İnsan yeni bir şey öğrendiğinde yeterince hayret ederek öğrendiyse eski bilginin nöron bağlantısı ani bir şekilde yakılır ve yeni bir nöron bağlantısı oluşur. Bu şahane bir deneyimdir, çünkü kişi anında değişimi deneyimlemiş olur. Başkalarının 21-28 günlük tekrarla elde ettiği kazanım, anında elde edilmiş olur.


Bu yüzden beyin yakmak iyi bir şeydir. Elebetteki tek şartı, hayret etmektir.


Evet biz beyin yakan sorularımıza geri dönelim.


Cevap 1 : Eko dalgası olarak adlandırılan ve gelecekten şimdiki zamana yayılan dalgalar vardır. Şimdiki zamandan geleceğe yayılan dalgalar ise teklif dalgası olarak isimlendirilmiştir.


Şimdi bu teklif ve eko dalgalarını biraz daha iyi anlayalım.

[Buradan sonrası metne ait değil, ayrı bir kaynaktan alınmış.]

(** ** Indexing, stacking, splitting, concatenating *)

(** [t.select(d, c)]: axis [d] is removed. *)
Definition select (t : Tensor) (d c : nat) : result Tensor :=
  if d <? length (shape t) then
    if c <? dim (shape t) d then
      OK (tabulate (remove_at d (shape t)) (fun idx => get t (insert_at d c idx)))
    else Err IndexError
  else Err IndexError.

(** [image[:, c, :, :]]: four index positions need at least four axes. *)
Definition index_channel (image : Tensor) (c : nat) : result Tensor :=
  if length (shape image) <? 4 then Err IndexError else select image 1 c.

(** [torch.stack(ts, dim=d)] *)
Definition stack (ts : list Tensor) (d : nat) : result Tensor :=
  match ts with
  | [] => Err RuntimeError
  | t0 :: _ =>
      if forallb (fun t => shape_eqb (shape t) (shape t0)) ts then
        if d <=? length (shape t0) then
          OK (tabulate (insert_at d (length ts) (shape t0))
                (fun idx => get (nth (nth d idx 0) ts t0) (remove_at d idx)))
        else Err IndexError
      else Err RuntimeError
  end.

(** [t.narrow(d, start, len)] *)
Definition narrow (t : Tensor) (d start len : nat) : Tensor :=
  tabulate (set_at d len (shape t))
    (fun idx => get t (set_at d (nth d idx 0 + start) idx)).

(** [torch.split(t, split_size, dim=d)]: consecutive chunks of [split_size]
    along axis [d], the last one possibly shorter. *)
Definition split (t : Tensor) (split_size d : nat) : result (list Tensor) :=
  if d <? length (shape t) then
    if split_size =? 0 then Err RuntimeError
    else
      let n := dim (shape t) d in
      OK (map (fun k => narrow t d (k * split_size) (Nat.min split_size (n - k * split_size)))
              (seq 0 (Nat.max 1 ((n + split_size - 1) / split_size))))
  else Err IndexError.

Fixpoint cat_get (ts : list Tensor) (d : nat) (idx : list nat) : R :=
  match ts with
  | [] => 0%R
  | t :: ts' =>
      let n := dim (shape t) d in
      if nth d idx 0 <? n then get t idx
      else cat_get ts' d (set_at d (nth d idx 0 - n) idx)
  end.

(** [torch.cat(ts, dim=d)]: all shapes agree outside axis [d]. *)
Definition cat (ts : list Tensor) (d : nat) : result Tensor :=
  match ts with
  | [] => Err RuntimeError
  | t0 :: _ =>
      if d <? length (shape t0) then
        if forallb (fun t => (length (shape t) =? length (shape t0))
                             && shape_eqb (remove_at d (shape t)) (remove_at d (shape t0))) ts
        then OK (tabulate
                   (set_at d (fold_right (fun t acc => dim (shape t) d + acc) 0 ts) (shape t0))
                   (cat_get ts d))
        else Err RuntimeError
      else Err IndexError
  end.

(** ** Views: [reshape], [permute], [transpose(-2, -1)] *)

(** [t.reshape(dims)]: the elements keep their row-major order.  One entry
    may be [-1] and is then inferred from the number of elements. *)
Definition reshape_shape (s : list nat) (dims : list Z) : result (list nat) :=
  if existsb (fun d => (d <? -1)%Z) dims then Err RuntimeError
  else
    let n := numel s in
    let k := fold_right (fun d acc => if (d =? -1)%Z then acc else Z.to_nat d * acc) 1 dims in
    match count_occ Z.eq_dec dims (-1)%Z with
    | 0 => if k =? n then OK (map Z.to_nat dims) else Err RuntimeError
    | 1 => if k =? 0 then Err RuntimeError
           else if n mod k =? 0
                then OK (map (fun d => if (d =? -1)%Z then n / k else Z.to_nat d) dims)
                else Err RuntimeError
    | _ => Err RuntimeError
    end.

Definition reshape (t : Tensor) (dims : list Z) : result Tensor :=
  s <- reshape_shape (shape t) dims ;;
  OK (mkTensor s (data t)).

Fixpoint index_of (x : nat) (l : list nat) : nat :=
  match l with
  | [] => 0
  | y :: l' => if x =? y then 0 else S (index_of x l')
  end.

Definition is_perm (dims : list nat) (n : nat) : bool :=
  (length dims =? n) && forallb (fun j => existsb (Nat.eqb j) dims) (seq 0 n).

(** [t.permute(dims)]: axis [k] of the result is axis [dims[k]] of [t]. *)
Definition permute (t : Tensor) (dims : list nat) : result Tensor :=
  if is_perm dims (length (shape t)) then
    OK (tabulate (map (dim (shape t)) dims)
          (fun idx => get t (map (fun j => nth (index_of j dims) idx 0)
                                 (seq 0 (length dims)))))
  else Err RuntimeError.

(** [t.transpose(-2, -1)] *)
Definition transpose_last (t : Tensor) : result Tensor :=
  let n := length (shape t) in
  if n <? 2 then Err IndexError
  else permute t (seq 0 (n - 2) ++ [n - 1; n - 2]).

(** ** Layers *)

(** [nn.Linear]: [y = x W^T + b] on the last axis; [weight] has shape
    [(out_features, in_features)]. *)
Record Linear : Type := mkLinear { lin_weight : Tensor; lin_bias : Tensor }.

Definition linear_shape (ws bs xs : list nat) : result (list nat) :=
  match ws, xs with
  | [out_f; in_f], _ :: _ =>
      if (last xs 0 =? in_f) && shape_eqb bs [out_f]
      then OK (removelast xs ++ [out_f])
      else Err RuntimeError
  | _, _ => Err RuntimeError
  end.

Definition Linear_forward (l : Linear) (x : Tensor) : result Tensor :=
  s <- linear_shape (shape (lin_weight l)) (shape (lin_bias l)) (shape x) ;;
  OK (tabulate s (fun idx =>
        let o := last idx 0 in
        (get (lin_bias l) [o]
         + rsum (dim (shape (lin_weight l)) 1)
                (fun i => get x (removelast idx ++ [i]) * get (lin_weight l) [o; i]))%R)).

(** [nn.Conv2d] with square stride and zero padding; [weight] has shape
    [(out_channels, in_channels, kH, kW)].  The input is a batch
    [(N, C, H, W)] or a single unbatched image [(C, H, W)]. *)
Record Conv2d : Type := mkConv2d {
  conv_weight : Tensor;
  conv_bias : Tensor;
  conv_stride : nat;
  conv_padding : nat
}.

Definition conv_out (n k stride padding : nat) : nat :=
  (n + 2 * padding - k) / stride + 1.

Definition conv2d_shape (ws bs : list nat) (stride padding : nat) (xs : list nat)
  : result (list nat) :=
  match xs, ws with
  | [B; Cin; H; W], [Cout; Cin'; kH; kW] =>
      if negb ((Cin =? Cin') && shape_eqb bs [Cout]) then Err RuntimeError
      else if (H + 2 * padding <? kH) || (W + 2 * padding <? kW) then Err RuntimeError
      else OK [B; Cout; conv_out H kH stride padding; conv_out W kW stride padding]
  | _, _ => Err RuntimeError
  end.

(** The input seen through its zero padding. *)
Definition padded_get (x : Tensor) (padding b c i j : nat) : R :=
  if (padding <=? i) && (i <? dim (shape x) 2 + padding)
     && (padding <=? j) && (j <? dim (shape x) 3 + padding)
  then get x [b; c; i - padding; j - padding]
  else 0%R.

Definition conv2d_batched (c : Conv2d) (x : Tensor) : result Tensor :=
  let w := conv_weight c in
  s <- conv2d_shape (shape w) (shape (conv_bias c)) (conv_stride c) (conv_padding c) (shape x) ;;
  OK (tabulate s (fun idx =>
        match idx with
        | [b; o; i; j] =>
            (get (conv_bias c) [o]
             + rsum (dim (shape w) 1) (fun ci =>
                 rsum (dim (shape w) 2) (fun u =>
                   rsum (dim (shape w) 3) (fun v =>
                     get w [o; ci; u; v]
                     * padded_get x (conv_padding c) b ci
                         (i * conv_stride c + u) (j * conv_stride c + v)))))%R
        | _ => 0%R
        end)).

(** An unbatched image is given a batch axis of size 1, convolved, and the
    batch axis is dropped again; neither step moves an element. *)
Definition Conv2d_forward (c : Conv2d) (x : Tensor) : result Tensor :=
  match shape x with
  | [_; _; _] =>
      y <- conv2d_batched c (mkTensor (1 :: shape x) (data x)) ;;
      OK (mkTensor (tl (shape y)) (data y))
  | _ => conv2d_batched c x
  end.


(** [torch.matmul] on two 4-axis tensors: a matrix product over the last two
    axes for every pair of leading indices.  Both operands of the two
    products in the attention come from [split_heads] on the same input, so
    their leading axes are equal; broadcasting of leading axes is not
    modelled. *)
Definition matmul_shape (a b : list nat) : result (list nat) :=
  match a, b with
  | [b1; b2; n; m], [c1; c2; m'; p] =>
      if (b1 =? c1) && (b2 =? c2) && (m =? m') then OK [b1; b2; n; p]
      else Err RuntimeError
  | _, _ => Err RuntimeError
  end.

Şimdiki zamandan yayılan teklif dalgası, gelecekten gelen eko dalgasına rastlar ise muhteşem bir şey olur. Birbirlerini sönümleyip, rezone olduklarında, olayın artık olasılık değil gerçek olması, yani dalga formundan tanecik formuna dönüşmesini sağlamış oluruz.( enerjinin maddeye dönüşmesinden bahsediyoruz. )

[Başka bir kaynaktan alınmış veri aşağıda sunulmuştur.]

(** * Perplexity MCP server: configuration resolver and search pipeline

    A shallow embedding of [src/perplexity_mcp/config.py] and
    [src/perplexity_mcp/server.py], and the properties the specification
    states about them.

    The program is dynamically typed: a configuration file is whatever
    [json.load] returns, and [_merge_configs] copies file values onto the
    settings objects by reflection ([hasattr] / [setattr]) without looking at
    their types.  The embedding keeps this: file and environment values are
    Python values ([value]), the two settings objects written by reflection
    are instance dictionaries, and every operation that Python can refuse
    returns a [res].  Output ([print], the progress sink, the HTTP client)
    is a trace of events next to the result. *)

From Stdlib Require Import ZArith List Bool Ascii String Floats Lia.
From stdpp Require Import base option list gmap strings pretty.

Local Open Scope string_scope.
Set Warnings "-register-all".

(** ** Python values and exceptions *)

Module Py.

(** The values [json.load] and the environment parsers produce.  A [VDict]
    is the item list of a dict in insertion order; Python keeps its keys
    pairwise distinct ([dict_wf]). *)
Inductive value : Type :=
| VNone
| VBool (b : bool)
| VInt (z : Z)
| VFloat (f : float)
| VStr (s : string)
| VList (l : list value)
| VDict (d : list (string * value)).

(** Exceptions.  [TypeError], [AttributeError], [KeyError] and
    [UnicodeEncodeError] are raised by the interpreter; the others carry the
    message they were built with. *)
Inductive exn : Type :=
| TypeError
| AttributeError
| KeyError
| UnicodeEncodeError
| ValueError (m : string)
| UnicodeDecodeError (m : string)
| JSONDecodeError (m : string)
| IOError (m : string)
| TimeoutException (m : string)
| ProxyError (m : string)
| HTTPStatusError (m : string) (status : Z) (text : string)
| TimeoutError (m : string)
| ConnectionError (m : string)
| OtherError (m : string).

Inductive res (A : Type) : Type :=
| Ok (a : A)
| Raise (e : exn).
Arguments Ok {A} a.
Arguments Raise {A} e.

Definition res_bind {A B} (m : res A) (k : A -> res B) : res B :=
  match m with
  | Ok a => k a
  | Raise e => Raise e
  end.

(** *** Strings *)

Definition ascii_lower (a : ascii) : ascii :=
  let n := nat_of_ascii a in
  if (65 <=? n)%nat && (n <=? 90)%nat then ascii_of_nat (n + 32) else a.

(** [str.lower] on the ASCII letters.  The program only tests the result for
    membership in sets of ASCII words, and no character outside ASCII lowers
    to a letter of those words. *)
Fixpoint lower (s : string) : string :=
  match s with
  | "" => ""
  | String a s' => String (ascii_lower a) (lower s')
  end.

(** [p in s] for strings. *)
Fixpoint substring_of (p s : string) : bool :=
  String.prefix p s ||
  match s with
  | "" => false
  | String _ s' => substring_of p s'
  end.

(** [s.startswith(p)] *)
Definition startswith (s p : string) : bool := String.prefix p s.

(** [sep.join(parts)] *)
Fixpoint join (sep : string) (parts : list string) : string :=
  match parts with
  | [] => ""
  | [p] => p
  | p :: ps => p +:+ sep +:+ join sep ps
  end.

Definition str_in (s : string) (words : list string) : bool :=
  bool_decide (s ∈ words).

Definition newline : string := String (ascii_of_nat 10) "".

(** *** Dicts *)

Fixpoint dict_get {V} (k : string) (d : list (string * V)) : option V :=
  match d with
  | [] => None
  | (k', v) :: d' => if String.eqb k k' then Some v else dict_get k d'
  end.

Definition dict_has {V} (k : string) (d : list (string * V)) : bool :=
  match dict_get k d with Some _ => true | None => false end.

(** [d[k] = v]: an existing key keeps its place. *)
Fixpoint dict_set {V} (k : string) (v : V) (d : list (string * V))
  : list (string * V) :=
  match d with
  | [] => [(k, v)]
  | (k', v') :: d' =>
      if String.eqb k k' then (k, v) :: d' else (k', v') :: dict_set k v d'
  end.

Definition dict_wf {V} (d : list (string * V)) : Prop := NoDup (map fst d).

(** *** Operators *)

Definition truthy (v : value) : bool :=
  match v with
  | VNone => false
  | VBool b => b
  | VInt z => negb (z =? 0)%Z
  | VFloat f => negb (PrimFloat.eqb f 0%float)
  | VStr s => negb (String.eqb s "")
  | VList l => match l with [] => false | _ => true end
  | VDict d => match d with [] => false | _ => true end
  end.

(** [a or b] *)
Definition py_or (a b : value) : value := if truthy a then a else b.

Definition is_str (v : value) (s : string) : bool :=
  match v with VStr s' => String.eqb s' s | _ => false end.

(** [key in container], for a string [key]. *)
Definition py_contains (key : string) (container : value) : res bool :=
  match container with
  | VDict d => Ok (dict_has key d)
  | VList l => Ok (existsb (fun x => is_str x key) l)
  | VStr s => Ok (substring_of key s)
  | _ => Raise TypeError
  end.

(** [container[key]], for a string [key]. *)
Definition py_getitem (container : value) (key : string) : res value :=
  match container with
  | VDict d => match dict_get key d with Some v => Ok v | None => Raise KeyError end
  | _ => Raise TypeError
  end.

(** [v.items()] *)
Definition py_items (v : value) : res (list (string * value)) :=
  match v with
  | VDict d => Ok d
  | _ => Raise AttributeError
  end.

(** [v.get(key, default)] *)
Definition py_get (v : value) (key : string) (default : value) : res value :=
  match v with
  | VDict d => Ok (match dict_get key d with Some x => x | None => default end)
  | _ => Raise AttributeError
  end.

(** Numbers.  [bool] is a subclass of [int]. *)
Inductive num : Type :=
| NInt (z : Z)
| NFloat (f : float).

Definition as_num (v : value) : option num :=
  match v with
  | VBool b => Some (NInt (if b then 1 else 0))
  | VInt z => Some (NInt z)
  | VFloat f => Some (NFloat f)
  | _ => None
  end.

(** The integers the program compares with (0, 1 and 65535) are floats
    exactly, so a mixed comparison is the comparison of floats. *)
Definition Z_to_float (z : Z) : float :=
  if (z <? 0)%Z then PrimFloat.opp (PrimFloat.of_uint63 (Uint63.of_Z (- z)))
  else PrimFloat.of_uint63 (Uint63.of_Z z).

Biz buna geçmiş ve geleceğin haberleşmesi diyebiliriz. Gelecek bize mevcut durumumuz ile ilgili olasılıklarını, sürekli eko dalgalarını gönderir, biz ise şimdiki zamanda hangi olasılığın dalgalarını yayıyorsak, özetle o ihtimal bizim bugünkü gerçeğimiz olur.


Bahsettiğim bu teklif dalgalarını şimdiki zamanda nasıl yaydığımıza odaklamamamız gerek.


Sizin de tahmin edeceğiniz gibi teklif dalgaları bizim isteklerimizdir, dualarımızdır, dileklerimizdir.


O halde,

"Yok mu benden af dileyen, affedeyim." "Yok mu benden rızık isteyen, rızıklandırayım." "Yok mu sıkıntıya düşen, afiyet vereyim." "Yok mu şunu şunu isteyen, vereyim.”


Sözlerini bu gözlükle değerlendirmenizi çok isterim.


Yani sistem, olumlu isteklerimizin farkında olan bir bilinçle onları netleştirmemizi bekliyor , biz ne kadar net isek geleceğimizde o kadar netleşecektir diyebiliriz.


Burada bahsettiğim şey bilincinizle isteğinizi belirlemek, isteğinizle bilinçaltınızda inanç geliştirmek ve olacağına güvenip olmuş gibi minnet ve şükür duygusu halinde olmaktır.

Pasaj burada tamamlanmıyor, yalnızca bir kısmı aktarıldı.